| PROBLEM REQUIREMENTS |
Reproduce the entries shown below only from the line with "(** (X22) /status, /schedule" down to the line with "- intros Ha Hg [Hc|Hc]; rewrite Hc; simpl;", keeping both end lines and copying each one exactly.

[Collected data]
◇ ◇ ◇

Lemma completion_outbox (env : Env) (u : Update) (did : Z) (w : World) :
  exists acts, no_retry acts /\
    outbox (run (completion_callback env u did) w) = outbox w ++ acts.
Proof.
  destruct (db_ok env) eqn:Hdb.
  - destruct (Sql.has_completion (db w) did (effective_user_id u)) eqn:Hhas.
    + rewrite completion_repeated by assumption.
      eexists. split; [|reflexivity]. intros [H|[H|[]]]; discriminate.
    + destruct (Sql.select_title (db w) did) as [ttl|] eqn:Htitle.
      * rewrite (completion_first env u did w ttl) by assumption.
        eexists. split; [|reflexivity]. unfold caption_edit.
        destruct (edit_ok env); simpl;
          intros H; repeat (destruct H as [H|H]; [discriminate H|]); exact H.
      * rewrite completion_unknown_deadline by assumption.
        eexists. split; [|reflexivity]. intros [H|[H|[]]]; discriminate.
  - rewrite completion_store_down by assumption.
    eexists. split; [|reflexivity]. intros [H|[H|[]]]; discriminate.
Qed.

Lemma mention_outbox (env : Env) (u : Update) (m : Message) (w : World) :
  exists acts, no_retry acts /\ acts <> [] /\
    run (mention_command env u m) w = said w acts.
Proof.
  destruct (in_group u) eqn:Hg; [destruct (is_admin u) eqn:Ha|].
  - rewrite mention_command_run by assumption.
    eexists. split; [|split; [|reflexivity]]; [|discriminate].
    intros [H|H].
    + unfold mention_reply in H. destruct (args m); [discriminate|].
      destruct (join (s :: l)); discriminate.
    + unfold after_delete in H. destruct (delete_ok env);
        [destruct H as [H|[]]; discriminate|destruct H].
  - destruct (mention_rejections env u m w (or_intror Ha)) as [t [Ht H]].
    eexists. split; [|split; [|exact H]]; [|discriminate].
    apply no_retry_one. destruct Ht as [-> | ->]; discriminate.
  - destruct (mention_rejections env u m w (or_introl Hg)) as [t [Ht H]].
    eexists. split; [|split; [|exact H]]; [|discriminate].
    apply no_retry_one. destruct Ht as [-> | ->]; discriminate.
Qed.

Lemma process_update_outbox (env : Env) (u : Update) (w : World) :
  exists acts, no_retry acts /\
    outbox (process_update env u w) = outbox w ++ acts.
Proof.
  unfold process_update.
  destruct (payload u) as [m|[did|]].
  - destruct (is_command m "start");
      [eexists; split; [|reflexivity]; apply no_retry_one; discriminate|].
    destruct (is_command m "help");
      [eexists; split; [|reflexivity]; apply no_retry_one; discriminate|].
    destruct (mention_outbox env u m w) as [macts [Hmno [_ Hm]]].
    destruct (is_command m "mention");
      [exists macts; split; [exact Hmno|rewrite Hm; reflexivity]|].
    destruct (is_command m "tagall");
      [exists macts; split; [exact Hmno|rewrite Hm; reflexivity]|].
    destruct (is_command m "status").
    { rewrite status_command_run. eexists. split; [|reflexivity].
      apply no_retry_one. destruct (is_admin u); discriminate. }
    destruct (is_command m "schedule").
    { unfold run.
      destruct (schedule_cases env u m w)
        as [[t [Hr Ht]]|[d [tm [wd [ws [ts [_ [_ [_ [_ [_ Ht]]]]]]]]]]];
        rewrite Ht; simpl; eexists; (split; [|reflexivity]);
        apply no_retry_one; [|discriminate].
      unfold schedule_refusal in Hr.
      destruct Hr as [->|[->|[->|[->| ->]]]]; discriminate. }
    unfold conversation_handler.
    destruct (conversation w) as [s|].
    + destruct ((s =? WAITING_FOR_FILE) && file_filter m) eqn:Hfile.
      * apply andb_true_iff in Hfile. destruct Hfile as [_ Hfile].
        rewrite in_conversation_outbox.
        apply receive_outbox, Hfile.
      * destruct (is_command m "cancel").
        -- eexists. split; [|reflexivity]. apply no_retry_one. discriminate.
        -- exists []. split; [intros []|]. rewrite app_nil_r.
           apply (auto_register_frame env u w).
    + destruct (is_command m "deadline").
      * rewrite in_conversation_outbox.
        destruct (deadline_command_outbox env u m w) as [t [Hne Ht]].
        exists [ReplyText t]. split; [apply no_retry_one, Hne|exact Ht].
      * exists []. split; [intros []|]. rewrite app_nil_r.
        apply (auto_register_frame env u w).
  - apply completion_outbox.
  - exists []. split; [intros []|]. rewrite app_nil_r. reflexivity.
Qed.

(** (X21) As the handlers are registered, the retry prompt of the file
    handler is never sent: whatever updates arrive in whatever
    environments, no retry prompt is added to what the bot has sent. *)
Theorem retry_prompt_is_never_sent (events : list (Env * Update)) (w : World) :
  ~ In (ReplyText RetryFile) (outbox w) ->
  ~ In (ReplyText RetryFile) (outbox (process_all events w)).
Proof.
  revert w. unfold process_all.
  induction events as [|[e u] events IH]; intros w Hw; simpl.
  - exact Hw.
  - apply IH. simpl.
    destruct (process_update_outbox e u w) as [acts [Hno Hout]].
    rewrite Hout. intros Hin. apply in_app_or in Hin.
    destruct Hin as [Hin|Hin]; [exact (Hw Hin)|exact (Hno Hin)].
Qed.

Lemma retry_prompt_is_never_sent_witness :
  ~ In (ReplyText RetryFile)
       (outbox (process_all
                  [ (env_up, admin_update (OfMessage essay_command));
                    (env_up, admin_update (OfMessage text_message)) ]
                  initial_world)).
Proof.
  apply (retry_prompt_is_never_sent
           [ (env_up, admin_update (OfMessage essay_command));
             (env_up, admin_update (OfMessage text_message)) ]
           initial_world).
  simpl. intros [].
Defined.

(** ** Privilege across the command surface *)

(** (X22) /status, /schedule and, in a group, /mention and /tagall are for
    administrators and the creator only: anyone else, and anyone whose
    status cannot be looked up, gets the admins-only text of the command
    (for /tagall the text names /mention) and nothing else changes, whether
    or not a deadline conversation is open.  Outside a group /mention is
    refused with the groups-only text before the privilege is looked at. *)
Theorem admin_commands_refuse_others
  (env : Env) (u : Update) (m : Message) (w : World) :
  payload u = OfMessage m ->
  let w' := process_update env u w in
  (is_admin u = false -> command m = Some "status" ->
   w' = said w [ReplyText (OnlyAdmins "/status")]) /\
  (is_admin u = false -> command m = Some "schedule" ->
   w' = said w [ReplyText (OnlyAdmins "/schedule")]) /\
  (is_admin u = false -> in_group u = true ->
   command m = Some "mention" \/ command m = Some "tagall" ->
   w' = said w [ReplyText (OnlyAdmins "/mention")]) /\
  (in_group u = false ->
   command m = Some "mention" \/ command m = Some "tagall" ->
   w' = said w [ReplyText OnlyInGroups]).
Proof.
  intros Hp w'. unfold w', process_update. rewrite Hp. unfold is_command.
  split; [|split; [|split]].
  - intros Ha Hc. rewrite Hc. simpl. rewrite status_command_run, Ha.
    reflexivity.
  - intros Ha Hc. rewrite Hc. simpl. apply schedule_not_admin, Ha.
  - intros Ha Hg [Hc|Hc]; rewrite Hc; simpl;
      unfold mention_command; rewrite Hg, Ha; reflexivity.
  - intros Hg [Hc|Hc]; rewrite Hc; simpl;
      unfold mention_command; rewrite Hg; reflexivity.
Qed.

Lemma admin_commands_refuse_others_witness :
  process_update env_up (outsider (OfMessage status_anywhere)) awaiting_world
    = said awaiting_world [ReplyText (OnlyAdmins "/status")] /\
  process_update env_up (outsider (OfMessage mention_message)) world_posted
    = said world_posted [ReplyText (OnlyAdmins "/mention")].
Proof.
  split.
  - apply (proj1 (admin_commands_refuse_others env_up
             (outsider (OfMessage status_anywhere)) status_anywhere
             awaiting_world eq_refl)); reflexivity.
  - apply (proj1 (proj2 (proj2 (admin_commands_refuse_others env_up
             (outsider (OfMessage mention_message)) mention_message
             world_posted eq_refl)))); [reflexivity|reflexivity|].
    left. reflexivity.
Defined.

(** ** The two pending counts *)

Lemma filter_split_length {A} (f : A -> bool) (l : list A) :
  (List.length (filter f l) + List.length (filter (fun x => negb (f x)) l)
   = List.length l)%nat.
Proof.
  induction l as [|x l IH]; simpl; [reflexivity|].
  destruct (f x); simpl; lia.
Qed.

Lemma NoDup_keys_filter (f : Z * string -> bool) (roster : Mentions) :
  NoDup (map fst roster) -> NoDup (map fst (filter f roster)).
Proof.
  induction roster as [|x roster IH]; simpl; intros Hnd; [constructor|].
  inversion Hnd as [|k l Hnotin Hnd']; subst.
  destruct (f x); simpl; [|auto].
  constructor; [|auto].
  intros Hin. apply Hnotin. apply in_map_iff in Hin.
  destruct Hin as [y [Hy Hin]]. apply filter_In in Hin.
  apply in_map_iff. exists y. tauto.
Qed.

Lemma pending_count_exact (roster : Mentions) (completed : list Z) :
  NoDup (map fst roster) -> NoDup completed ->
  (forall uid, In uid completed -> In uid (map fst roster)) ->
  (List.length (filter (is_pending completed) roster) + List.length completed
   = List.length roster)%nat.
Proof.
  intros Hr Hc Hsub.
  pose proof (filter_split_length
                (fun mem => existsb (Z.eqb (fst mem)) completed) roster) as Hsplit.
  rewrite (filter_ext
             (fun x => negb (existsb (Z.eqb (fst x)) completed))
             (is_pending completed) (fun x => eq_refl)) in Hsplit.
  assert (List.length
            (filter (fun mem => existsb (Z.eqb (fst mem)) completed) roster)
          = List.length completed) as Hdone.
  { rewrite <- (length_map fst). apply same_keys_same_length.
    - apply NoDup_keys_filter, Hr.
    - exact Hc.
    - intros k. split.
      + intros Hin. apply in_map_iff in Hin. destruct Hin as [y [Hy Hin]].
        apply filter_In in Hin. destruct Hin as [_ Hex].
        apply existsb_exists in Hex. destruct Hex as [z [Hz Heq]].
        apply Z.eqb_eq in Heq. congruence.
      + intros Hin. specialize (Hsub k Hin). apply in_map_iff in Hsub.
        destruct Hsub as [y [Hy Hy']]. apply in_map_iff. exists y.
        split; [exact Hy|]. apply filter_In. split; [exact Hy'|].
        apply existsb_exists. exists k. split; [exact Hin|].
        rewrite Hy. apply Z.eqb_refl. }
  lia.
Qed.

(** (X23) The pending number of the status report and the reminder agree
    exactly when they should: for a deadline whose completers are all in
    the resolved roster (and one row per pair in the completions table),
    member count minus completion count, which the status report prints as
    pending, is the number of users the reminder mentions.  (A completion
    by a user outside the roster lowers the first number only.) *)
Theorem pending_counts_agree (env : Env) (st : Store) (did : Z) :
  NoDup (completions st) ->
  (forall uid, In (did, uid) (completions st) ->
               In uid (Dict.keys (get_all_member_ids env st))) ->
  get_member_count env st - Sql.count_completions st did =
  Z.of_nat (List.length
              (filter (is_pending (Sql.completed_users st did))
                      (get_all_member_ids env st))).
Proof.
  intros Hnd Hsub.
  pose proof (pending_count_exact (get_all_member_ids env st)
                (Sql.completed_users st did)
                (roster_keys_distinct env st)
                (distinct_users (completions st) did Hnd)) as Hcount.
  assert (forall uid, In uid (Sql.completed_users st did) ->
                      In uid (map fst (get_all_member_ids env st))) as Hin.
  { intros uid Hu. apply Hsub.
    apply completed_users_spec. apply existsb_exists.
    exists uid. split; [exact Hu|apply Z.eqb_refl]. }
  specialize (Hcount Hin).
  unfold get_member_count, Sql.count_completions.
  unfold Sql.completed_users in Hcount. rewrite length_map in Hcount.
  fold (Sql.completed_users st did) in Hcount. lia.
Qed.

Lemma pending_counts_agree_witness :
  get_member_count env_up store_one_done
    - Sql.count_completions store_one_done 2 = 7.
Proof.
  assert (Hnd : NoDup (completions store_one_done)).
  { simpl. constructor; [intros [H|[]]; discriminate H|].
    constructor; [intros []|constructor]. }
  rewrite (pending_counts_agree env_up store_one_done 2 Hnd).
  - reflexivity.
  - intros uid [H|[H|[]]]; inversion H; subst.
    unfold Dict.keys. simpl. left. reflexivity.
Defined.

◇ ◇ ◇

| TASK ANSWER |
(** (X22) /status, /schedule and, in a group, /mention and /tagall are for
    administrators and the creator only: anyone else, and anyone whose
    status cannot be looked up, gets the admins-only text of the command
    (for /tagall the text names /mention) and nothing else changes, whether
    or not a deadline conversation is open.  Outside a group /mention is
    refused with the groups-only text before the privilege is looked at. *)
Theorem admin_commands_refuse_others
  (env : Env) (u : Update) (m : Message) (w : World) :
  payload u = OfMessage m ->
  let w' := process_update env u w in
  (is_admin u = false -> command m = Some "status" ->
   w' = said w [ReplyText (OnlyAdmins "/status")]) /\
  (is_admin u = false -> command m = Some "schedule" ->
   w' = said w [ReplyText (OnlyAdmins "/schedule")]) /\
  (is_admin u = false -> in_group u = true ->
   command m = Some "mention" \/ command m = Some "tagall" ->
   w' = said w [ReplyText (OnlyAdmins "/mention")]) /\
  (in_group u = false ->
   command m = Some "mention" \/ command m = Some "tagall" ->
   w' = said w [ReplyText OnlyInGroups]).
Proof.
  intros Hp w'. unfold w', process_update. rewrite Hp. unfold is_command.
  split; [|split; [|split]].
  - intros Ha Hc. rewrite Hc. simpl. rewrite status_command_run, Ha.
    reflexivity.
  - intros Ha Hc. rewrite Hc. simpl. apply schedule_not_admin, Ha.
  - intros Ha Hg [Hc|Hc]; rewrite Hc; simpl;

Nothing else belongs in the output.